Write the entries out exactly, with the final line being the one containing "HostRunner.v".

■ Provided data
^^^^
(* ===== verification/_CoqProject ===== *)
-Q . S2P
Prelude.v
Text.v
Backoff.v
Wifi.v
Bluetooth.v
Foundation.v
Networking.v
Mqtt.v
MqttClient.v
Storage.v
Port.v
FirmwareConfig.v
Firmware.v
Advertisement.v
Scanner.v
Beacon.v
HostStd.v
XtaskRegistry.v
XtaskCommands.v
Peripheral.v
Boot.v
BeaconFirmware.v
Traffic.v
Sighting.v
SerialLog.v
PowerLoss.v
HostRunner.v
RamFlash.v
HostTests.v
^^^^
■ Solution
(* ===== verification/_CoqProject ===== *)
-Q . S2P
Prelude.v
Text.v
Backoff.v
Wifi.v
Bluetooth.v
Foundation.v
Networking.v
Mqtt.v
MqttClient.v
Storage.v
Port.v
FirmwareConfig.v
Firmware.v
Advertisement.v
Scanner.v
Beacon.v
HostStd.v
XtaskRegistry.v
XtaskCommands.v
Peripheral.v
Boot.v
BeaconFirmware.v
Traffic.v
Sighting.v
SerialLog.v
PowerLoss.v
HostRunner.v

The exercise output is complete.